(RECORDS TO USE Opens)

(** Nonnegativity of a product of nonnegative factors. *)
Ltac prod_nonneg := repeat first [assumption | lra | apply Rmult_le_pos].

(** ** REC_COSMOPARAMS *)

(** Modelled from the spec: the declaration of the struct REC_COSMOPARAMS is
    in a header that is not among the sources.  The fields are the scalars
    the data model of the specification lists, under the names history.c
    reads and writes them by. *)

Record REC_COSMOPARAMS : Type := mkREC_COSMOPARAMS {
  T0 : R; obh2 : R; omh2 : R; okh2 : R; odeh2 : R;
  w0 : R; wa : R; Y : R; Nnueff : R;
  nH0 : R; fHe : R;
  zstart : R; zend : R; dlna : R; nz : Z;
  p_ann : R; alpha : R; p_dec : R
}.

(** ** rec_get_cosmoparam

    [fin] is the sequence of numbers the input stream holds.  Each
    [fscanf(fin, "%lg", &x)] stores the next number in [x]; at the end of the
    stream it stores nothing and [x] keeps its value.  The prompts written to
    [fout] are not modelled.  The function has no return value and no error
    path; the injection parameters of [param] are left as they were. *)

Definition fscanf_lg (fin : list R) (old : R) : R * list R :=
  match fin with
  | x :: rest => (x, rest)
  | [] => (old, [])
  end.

(RECORDS TO USE Closes)

_ASSIGNED TASK_:
Write out again every entry above, exactly as given.

_YOUR RESPONSE_:
(** Nonnegativity of a product of nonnegative factors. *)
Ltac prod_nonneg := repeat first [assumption | lra | apply Rmult_le_pos].

(** ** REC_COSMOPARAMS *)

(** Modelled from the spec: the declaration of the struct REC_COSMOPARAMS is
    in a header that is not among the sources.  The fields are the scalars
    the data model of the specification lists, under the names history.c
    reads and writes them by. *)

Record REC_COSMOPARAMS : Type := mkREC_COSMOPARAMS {
  T0 : R; obh2 : R; omh2 : R; okh2 : R; odeh2 : R;
  w0 : R; wa : R; Y : R; Nnueff : R;
  nH0 : R; fHe : R;
  zstart : R; zend : R; dlna : R; nz : Z;
  p_ann : R; alpha : R; p_dec : R
}.

(** ** rec_get_cosmoparam

    [fin] is the sequence of numbers the input stream holds.  Each
    [fscanf(fin, "%lg", &x)] stores the next number in [x]; at the end of the
    stream it stores nothing and [x] keeps its value.  The prompts written to
    [fout] are not modelled.  The function has no return value and no error
    path; the injection parameters of [param] are left as they were. *)

Definition fscanf_lg (fin : list R) (old : R) : R * list R :=
  match fin with
  | x :: rest => (x, rest)
  | [] => (old, [])
  end.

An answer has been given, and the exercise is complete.